[Saved data entries]

(** C2: the perturbed-observation update draws X_f from the sampler,
    centres Z_f and X_f, forms the innovations x - X_f and returns
    Z_a = Z_f + (dX_err pinv(dX)) dZ with the column means and column
    standard deviations of Z_a. *)
Theorem enkf_analysis_update_correct
    (self : EnsembleKalmanFilter N Dz Dx rng)
    (z_forecast : 'M[R]_(N, Dz)) (x_observed : 'rV[R]_Dx) (t : nat) (g : rng) :
  let x_f := (observation_sampler self z_forecast t g).1 in
  let dz := \matrix_(i, j) (z_forecast i j - (\sum_k z_forecast k j) / N%:R) in
  let dx := \matrix_(i, j) (x_f i j - (\sum_k x_f k j) / N%:R) in
  let dx_err := \matrix_(i, j) (x_observed 0 j - x_f i j) in
  let z_a := z_forecast + dx_err *m la_pinv la dx *m dz in
  let mean_a := \row_j ((\sum_i z_a i j) / N%:R) in
  let std_a :=
    \row_j np_sqrt ((\sum_i (z_a i j - mean_a 0 j) ^+ 2) / N%:R) in
  enkf_analysis_update la self z_forecast x_observed t g =
  ((z_a, mean_a, std_a), (observation_sampler self z_forecast t g).2).
Proof.
rewrite /enkf_analysis_update; case: observation_sampler => x_f g' /=.
have -> : np_sub_row z_forecast (np_mean0 z_forecast) =
          \matrix_(i, j) (z_forecast i j - (\sum_k z_forecast k j) / N%:R).
  by apply/matrixP => i j; rewrite !mxE.
have -> : np_sub_row x_f (np_mean0 x_f) =
          \matrix_(i, j) (x_f i j - (\sum_k x_f k j) / N%:R).
  by apply/matrixP => i j; rewrite !mxE.
congr (_, _, _, _); apply/rowP => j; rewrite !mxE //.
congr (np_sqrt (_ / _)); apply: eq_bigr => i _.
by rewrite !mxE.
Qed.

End PerturbedObservationUpdate.

(** * Maximum and clipping of a vector *)

Lemma foldl_max_init (a : R) (s : seq R) : a <= foldl Num.max a s.
Proof.
elim: s a => [|b s ih] a //=.
by apply: le_trans (ih _); rewrite le_max lexx.
Qed.

Lemma foldl_max_ge (a : R) (s : seq R) x :
  x \in a :: s -> x <= foldl Num.max a s.
Proof.
elim: s a => [|b s ih] a; first by rewrite inE => /eqP ->.
rewrite inE => /orP[/eqP ->|xs]; first exact: foldl_max_init.
move: xs; rewrite inE /= => /orP[/eqP ->|xs].
  by apply: le_trans (foldl_max_init _ _); rewrite le_max lexx orbT.
by apply: ih; rewrite inE xs orbT.
Qed.

Lemma foldl_max_in (a : R) (s : seq R) : foldl Num.max a s \in a :: s.
Proof.
elim: s a => [|b s ih] a /=; first exact: mem_head.
have := ih (Num.max a b); rewrite !inE.
by case: (leP a b) => _ /orP[->|->] //; rewrite !orbT.
Qed.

Task.
The entries above are to be retyped exactly.

Written response.
(** C2: the perturbed-observation update draws X_f from the sampler,
    centres Z_f and X_f, forms the innovations x - X_f and returns
    Z_a = Z_f + (dX_err pinv(dX)) dZ with the column means and column
    standard deviations of Z_a. *)
Theorem enkf_analysis_update_correct
    (self : EnsembleKalmanFilter N Dz Dx rng)
    (z_forecast : 'M[R]_(N, Dz)) (x_observed : 'rV[R]_Dx) (t : nat) (g : rng) :
  let x_f := (observation_sampler self z_forecast t g).1 in
  let dz := \matrix_(i, j) (z_forecast i j - (\sum_k z_forecast k j) / N%:R) in
  let dx := \matrix_(i, j) (x_f i j - (\sum_k x_f k j) / N%:R) in
  let dx_err := \matrix_(i, j) (x_observed 0 j - x_f i j) in
  let z_a := z_forecast + dx_err *m la_pinv la dx *m dz in
  let mean_a := \row_j ((\sum_i z_a i j) / N%:R) in
  let std_a :=
    \row_j np_sqrt ((\sum_i (z_a i j - mean_a 0 j) ^+ 2) / N%:R) in
  enkf_analysis_update la self z_forecast x_observed t g =
  ((z_a, mean_a, std_a), (observation_sampler self z_forecast t g).2).
Proof.
rewrite /enkf_analysis_update; case: observation_sampler => x_f g' /=.
have -> : np_sub_row z_forecast (np_mean0 z_forecast) =
          \matrix_(i, j) (z_forecast i j - (\sum_k z_forecast k j) / N%:R).
  by apply/matrixP => i j; rewrite !mxE.
have -> : np_sub_row x_f (np_mean0 x_f) =
          \matrix_(i, j) (x_f i j - (\sum_k x_f k j) / N%:R).
  by apply/matrixP => i j; rewrite !mxE.
congr (_, _, _, _); apply/rowP => j; rewrite !mxE //.
congr (np_sqrt (_ / _)); apply: eq_bigr => i _.
by rewrite !mxE.
Qed.

End PerturbedObservationUpdate.

(** * Maximum and clipping of a vector *)

Lemma foldl_max_init (a : R) (s : seq R) : a <= foldl Num.max a s.
Proof.
elim: s a => [|b s ih] a //=.
by apply: le_trans (ih _); rewrite le_max lexx.
Qed.

Lemma foldl_max_ge (a : R) (s : seq R) x :
  x \in a :: s -> x <= foldl Num.max a s.
Proof.
elim: s a => [|b s ih] a; first by rewrite inE => /eqP ->.
rewrite inE => /orP[/eqP ->|xs]; first exact: foldl_max_init.
move: xs; rewrite inE /= => /orP[/eqP ->|xs].
  by apply: le_trans (foldl_max_init _ _); rewrite le_max lexx orbT.
by apply: ih; rewrite inE xs orbT.
Qed.

Lemma foldl_max_in (a : R) (s : seq R) : foldl Num.max a s \in a :: s.
Proof.
elim: s a => [|b s ih] a /=; first exact: mem_head.
have := ih (Num.max a b); rewrite !inE.
by case: (leP a b) => _ /orP[->|->] //; rewrite !orbT.
Qed.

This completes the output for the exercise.